• TASK: Using the entries below, output each line exactly from the first through the one that contains "(** ** Priority order *)".

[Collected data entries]
Lemma sweep_spec ok inc l rem es l' rem' :
  Forall quote_ok l → 0 ≤ rem → sweep ok inc rem l = (es, l', rem') →
  fills inc es l l' ∧ rem = exec_units es + rem' ∧ 0 ≤ rem' ∧
  Forall (λ e, ok (ex_price e) = true) es ∧
  (0 < rem' → match l' with [] => True | q :: _ => ok q.1 = false end).
Proof.
  intros Hl. revert rem es l' rem'. induction Hl as [|[p o] l Hq _ IH]; intros rem es l' rem' Hr.
  - simpl. intros [= <- <- <-]. simpl. by split_and!; try constructor.
  - simpl. destruct (Z.ltb_spec 0 rem); simpl;
      [|intros [= <- <- <-]; simpl; split_and!; try done; try constructor; lia].
    destruct (ok p) eqn:Hok; [|intros [= <- <- <-]; simpl; by split_and!; try constructor].
    destruct o as [oid seq [u]]. unfold quote_ok, Quantity.valid in Hq. simpl in *.
    destruct (Z.ltb_spec rem u).
    + intros [= <- <- <-]. simpl. split_and!; try lia.
      * apply (fills_partial inc rem p (mkRestingOrder oid seq (Quantity.mk u)) l). simpl. lia.
      * by apply Forall_singleton.
    + destruct (sweep ok inc (rem - u) l) as [[es1 l1] r1] eqn:E. intros [= <- <- <-].
      apply IH in E as (? & ? & ? & ? & ?); [|lia]. simpl. split_and!; try done; try lia.
      * by apply (fills_full inc es1 p (mkRestingOrder oid seq (Quantity.mk u))).
      * by constructor.
Qed.

Lemma fills_units inc es l l' : fills inc es l l' → quotes_units l = quotes_units l' + exec_units es.
Proof. induction 1; unfold quotes_units, quote_units in *; simpl in *; lia. Qed.

Lemma flat_quote_ok s b : wf b → Forall quote_ok (flat (levels s b)).
Proof.
  intros Hwf. destruct (wf_side b Hwf s) as [_ Hf]. apply Forall_bind.
  apply (Forall_impl _ _ _ Hf). intros pl [_ _ _ Hns]. unfold level_quotes.
  apply Forall_fmap. apply (Forall_impl _ _ _ Hns). by intros n [? _].
Qed.

(** ** Priority order *)

(** The priority list of a side is sorted: no order is at a strictly better
    price than one before it. *)
Definition in_priority (s : Side) (l : list quote) : Prop :=
  StronglySorted (λ q1 q2, side_ltb s q2.1 q1.1 = false) l.

Lemma StronglySorted_app_intro {A} (R : A → A → Prop) l1 l2 :
  StronglySorted R l1 → StronglySorted R l2 → (∀ x y, x ∈ l1 → y ∈ l2 → R x y) →
  StronglySorted R (l1 ++ l2).
Proof.
  intros H1 H2 HR. induction H1 as [|x l1 H1 IH Hx]; simpl; [done|]. constructor.
  - apply IH. intros. apply HR; [by right|done].
  - apply Forall_app. split; [done|]. apply Forall_forall. intros y Hy. apply HR; [by left|done].
Qed.

Lemma flat_in_priority s l : side_ok s l → in_priority s (flat l).
Proof.
  intros [Hs _]. induction l as [|[p lvl] l IH]; [constructor|].
  apply om_sorted_cons in Hs as [Hs Hgt]. change (in_priority s (level_quotes (p, lvl) ++ flat l)).
  apply StronglySorted_app_intro; [|by apply IH|].
  - unfold level_quotes. simpl. induction (orders lvl); csimpl; constructor; [done|].
    apply Forall_fmap, Forall_forall. intros n' _. apply ltb_irrefl.
  - intros q1 q2 [n [-> _]]%list_elem_of_fmap H2. simpl.
    assert (Forall (λ q : quote, side_ltb s p q.1 = true) (flat l)) as Hf
      by (by apply (flat_prices (λ k, side_ltb s p k = true))).
    rewrite Forall_forall in Hf. apply ltb_antisym; [apply _|]. by apply Hf.
Qed.

(** ** The theorems *)

(** C1. [submit] implements its specification: on a well-formed book and a
    well-typed order it terminates without undefined behaviour, the new book
    is well formed, and the result and the new priority lists are those of
    [spec_submit] on the old priority lists, rejections included. *)
Theorem submit_refines o b :
  wf b → NewOrder_wf o →
  ∃ r b', submit o b = Val (r, b') ∧ wf b' ∧ spec_submit o (abs b) = (r, abs b').
Proof. apply submit_refines_aux. Qed.

(** C5. [cancel] implements its specification on every well-formed book, for a
    resting, a filled and an unknown id. *)
Theorem cancel_refines c b :
  wf b → ∃ r b', cancel c b = Val (r, b') ∧ wf b' ∧ spec_cancel c (abs b) = (r, abs b').
Proof. apply cancel_refines_aux. Qed.

(** C2. [replace] implements its specification: the in-place branch and the
    remove-match-rest branch both terminate without undefined behaviour (every
    iterator dereferenced is live) and agree with [spec_replace]. *)
Theorem replace_refines r b :
  wf b → ReplaceOrder_wf r →
  ∃ res b', replace r b = Val (res, b') ∧ wf b' ∧ spec_replace r (abs b) = (res, abs b').
Proof. apply replace_refines_aux. Qed.

(** C6. Every book reachable from the empty one by well-typed commands
    satisfies the representation invariant. *)
Theorem reachable_invariant b : reachable b → wf b.
Proof. apply reachable_wf. Qed.

(** No reachable book is crossed: the best bid is strictly below the best
    ask whenever both exist. *)
Lemma spread_uncrossed b bid ask :
  reachable b → best_bid b = Some bid → best_ask b = Some ask → Price.ticks bid < Price.ticks ask.
Proof.
  intros Hr. apply reachable_wf in Hr as [_ _ Hu]. unfold best_bid, best_ask, best. simpl.
  intros Hb Ha. destruct (bids_ b) as [|pb bs] eqn:Eb; [done|].
  destruct (asks_ b) as [|pa asks] eqn:Ea; [done|]. simplify_eq/=.
  apply Hu; rewrite ?Eb, ?Ea; by left.
Qed.

(** What an accepted submission did, in terms of the priority lists. *)
Lemma submit_accepted_place o b r b' :
  wf b → NewOrder_wf o → submit o b = Val (r, b') → submit_accepted r = true →
  ∃ contra rem,
    sweep (tradable (no_side o) (no_type o) (no_limit_price o)) (no_order_id o)
      (Quantity.units (no_quantity o)) (flat (levels (opposite (no_side o)) b))
      = (sr_executions r, contra, rem) ∧
    flat (levels (opposite (no_side o)) b') = contra ∧
    match sr_remaining_quantity r with
    | Some q => no_type o = limit ∧ Quantity.units q = rem ∧ 0 < rem ∧
        ∃ p, no_limit_price o = Some p ∧ flat (levels (no_side o) b') =
          spec_insert (no_side o) (p, mkRestingOrder (no_order_id o) (no_sequence o) q)
            (flat (levels (no_side o) b))
    | None => (no_type o = market ∨ rem ≤ 0) ∧
        flat (levels (no_side o) b') = flat (levels (no_side o) b)
    end.
Proof.
  intros Hwf Ho Hs Hacc. destruct (submit_refines_aux o b Hwf Ho) as (r1 & b1 & Hs1 & _ & Hsp).
  rewrite Hs in Hs1. injection Hs1 as <- <-.
  rewrite <- !abs_side. destruct (abs b') as [bb aa ss] eqn:Eabs. clear Eabs Hs.
  unfold spec_submit in Hsp. destruct (validate o) eqn:Hval; simpl in Hsp.
  { by injection Hsp as <- _. }
  destruct (bool_decide _); [by injection Hsp as <- _|].
  unfold spec_place in Hsp. change (spec_side ?s (mkSpecBook ?x ?y _)) with
    (spec_side s (mkSpecBook x y (sb_seen (abs b)))) in Hsp.
  apply validate_None in Hval.
  destruct (sweep _ _ _ _) as [[es contra] rem] eqn:E. exists contra, rem.
  destruct (no_type o) eqn:Ety.
  - destruct Hval as [[_ [p Hp]]|[Hc _]]; [|done]. rewrite Hp in *.
    destruct (Z.ltb_spec 0 rem); injection Hsp as <- Hb; simpl in *.
    + destruct (no_side o); simplify_eq/=; split_and!; try done; eauto.
    + destruct (no_side o); simplify_eq/=; split_and!; try done; eauto.
  - destruct Hval as [[? _]|[_ Hp]]; [done|]. rewrite Hp in *. injection Hsp as <- Hb.
    destruct (no_side o); simplify_eq/=; split_and!; try done; eauto.
Qed.

(** C8. Price-time priority: the opposite side is in priority order and the
    executions of an accepted order consume it from its head, each resting
    order completely before the next one is touched, at the resting price. *)
Theorem submit_price_time_priority o b r b' :
  wf b → NewOrder_wf o → submit o b = Val (r, b') → submit_accepted r = true →
  in_priority (opposite (no_side o)) (flat (levels (opposite (no_side o)) b)) ∧
  fills (no_order_id o) (sr_executions r)
    (flat (levels (opposite (no_side o)) b)) (flat (levels (opposite (no_side o)) b')).
Proof.
  intros Hwf Ho Hs Ha. split; [apply flat_in_priority, wf_side, Hwf|].
  destruct (submit_accepted_place o b r b' Hwf Ho Hs Ha) as (contra & rem & Hsw & -> & _).
  destruct Ho as (_ & _ & [? ?] & _).
  apply sweep_spec in Hsw as [? _]; [done|by apply flat_quote_ok|lia].
Qed.

(** C19. Limit protection: every execution of an accepted limit order is at the
    limit or better, a buy never above it and a sell never below it. *)
Theorem submit_respects_limit o b r b' lim :
  wf b → NewOrder_wf o → submit o b = Val (r, b') → submit_accepted r = true →
  no_type o = limit → no_limit_price o = Some lim →
  Forall (λ e, match no_side o with
               | buy => Price.ticks (ex_price e) ≤ Price.ticks lim
               | sell => Price.ticks lim ≤ Price.ticks (ex_price e)
               end) (sr_executions r).
Proof.
  intros Hwf Ho Hs Ha Hty Hlp.
  destruct (submit_accepted_place o b r b' Hwf Ho Hs Ha) as (contra & rem & Hsw & _ & _).
  destruct Ho as (_ & _ & [? ?] & _).
  apply sweep_spec in Hsw as (_ & _ & _ & Hf & _); [|by apply flat_quote_ok|lia].
  apply (Forall_impl _ _ _ Hf). intros e. rewrite Hty, Hlp. unfold tradable, crosses.
  destruct (no_side o); apply Z.leb_le.
Qed.

(** C18. Conservation: the executed units of an accepted limit order plus its
    resting remainder are the submitted units; an accepted market order executes
    at most its units and rests nothing (its remainder is cancelled).  In both
    cases the opposite side loses exactly the executed units and the order's own
    side gains exactly the resting units. *)
Theorem submit_conserves_units o b r b' :
  wf b → NewOrder_wf o → submit o b = Val (r, b') → submit_accepted r = true →
  let rest := default 0 (Quantity.units <$> sr_remaining_quantity r) in
  (match no_type o with
   | limit => Quantity.units (no_quantity o) = exec_units (sr_executions r) + rest
   | market => exec_units (sr_executions r) ≤ Quantity.units (no_quantity o) ∧ rest = 0
   end) ∧
  quotes_units (flat (levels (opposite (no_side o)) b)) =
    quotes_units (flat (levels (opposite (no_side o)) b')) + exec_units (sr_executions r) ∧
  quotes_units (flat (levels (no_side o) b')) = quotes_units (flat (levels (no_side o) b)) + rest.
Proof.
  intros Hwf Ho Hs Ha rest.
  destruct (submit_accepted_place o b r b' Hwf Ho Hs Ha) as (contra & rem & Hsw & Hc & Hm).
  destruct Ho as (_ & _ & [? ?] & _). subst contra.
  apply sweep_spec in Hsw as (Hf & Hsum & Hr & _ & _); [|by apply flat_quote_ok|lia].
  apply fills_units in Hf. unfold rest. split; [|split; [done|]].
  - destruct (sr_remaining_quantity r) as [q|]; simpl.
    + destruct Hm as (-> & ? & ? & _). lia.
    + destruct Hm as [Hm _]. destruct (no_type o); [|lia]. destruct Hm; [done|lia].
  - destruct (sr_remaining_quantity r) as [q|]; simpl.
    + destruct Hm as (_ & _ & _ & p & _ & ->). clear.
      induction (flat _) as [|x l IH]; simpl; [unfold quote_units; simpl; lia|].
      destruct (side_ltb _ _ _); simpl; [unfold quote_units; simpl; lia|].
      unfold quotes_units in *. simpl in *. lia.
    + destruct Hm as [_ ->]. lia.
Qed.

(** Where an inserted order stands. *)
Lemma spec_insert_position s q l :
  in_priority s l →
  ∃ l1 l2, l = l1 ++ l2 ∧ spec_insert s q l = l1 ++ q :: l2 ∧
    Forall (λ x, side_ltb s q.1 x.1 = false) l1 ∧ Forall (λ x, side_ltb s q.1 x.1 = true) l2.
Proof.
  induction 1 as [|x l Hs IH Hx]; simpl; [by exists [], []|].
  destruct (side_ltb s q.1 x.1) eqn:E.
  - exists [], (x :: l). split_and!; try done. constructor; [done|].
    apply (Forall_impl _ _ _ Hx). intros y Hy. destruct (side_ltb s x.1 y.1) eqn:E'.
    + by eapply ltb_trans.
    + by rewrite <- (ltb_total _ _ E' Hy).
  - destruct IH as (l1 & l2 & -> & -> & ? & ?). exists (x :: l1), l2.
    split_and!; try done. by constructor.
Qed.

• OUTPUT FOR THIS EXERCISE:
Lemma sweep_spec ok inc l rem es l' rem' :
  Forall quote_ok l → 0 ≤ rem → sweep ok inc rem l = (es, l', rem') →
  fills inc es l l' ∧ rem = exec_units es + rem' ∧ 0 ≤ rem' ∧
  Forall (λ e, ok (ex_price e) = true) es ∧
  (0 < rem' → match l' with [] => True | q :: _ => ok q.1 = false end).
Proof.
  intros Hl. revert rem es l' rem'. induction Hl as [|[p o] l Hq _ IH]; intros rem es l' rem' Hr.
  - simpl. intros [= <- <- <-]. simpl. by split_and!; try constructor.
  - simpl. destruct (Z.ltb_spec 0 rem); simpl;
      [|intros [= <- <- <-]; simpl; split_and!; try done; try constructor; lia].
    destruct (ok p) eqn:Hok; [|intros [= <- <- <-]; simpl; by split_and!; try constructor].
    destruct o as [oid seq [u]]. unfold quote_ok, Quantity.valid in Hq. simpl in *.
    destruct (Z.ltb_spec rem u).
    + intros [= <- <- <-]. simpl. split_and!; try lia.
      * apply (fills_partial inc rem p (mkRestingOrder oid seq (Quantity.mk u)) l). simpl. lia.
      * by apply Forall_singleton.
    + destruct (sweep ok inc (rem - u) l) as [[es1 l1] r1] eqn:E. intros [= <- <- <-].
      apply IH in E as (? & ? & ? & ? & ?); [|lia]. simpl. split_and!; try done; try lia.
      * by apply (fills_full inc es1 p (mkRestingOrder oid seq (Quantity.mk u))).
      * by constructor.
Qed.

Lemma fills_units inc es l l' : fills inc es l l' → quotes_units l = quotes_units l' + exec_units es.
Proof. induction 1; unfold quotes_units, quote_units in *; simpl in *; lia. Qed.

Lemma flat_quote_ok s b : wf b → Forall quote_ok (flat (levels s b)).
Proof.
  intros Hwf. destruct (wf_side b Hwf s) as [_ Hf]. apply Forall_bind.
  apply (Forall_impl _ _ _ Hf). intros pl [_ _ _ Hns]. unfold level_quotes.
  apply Forall_fmap. apply (Forall_impl _ _ _ Hns). by intros n [? _].
Qed.

(** ** Priority order *)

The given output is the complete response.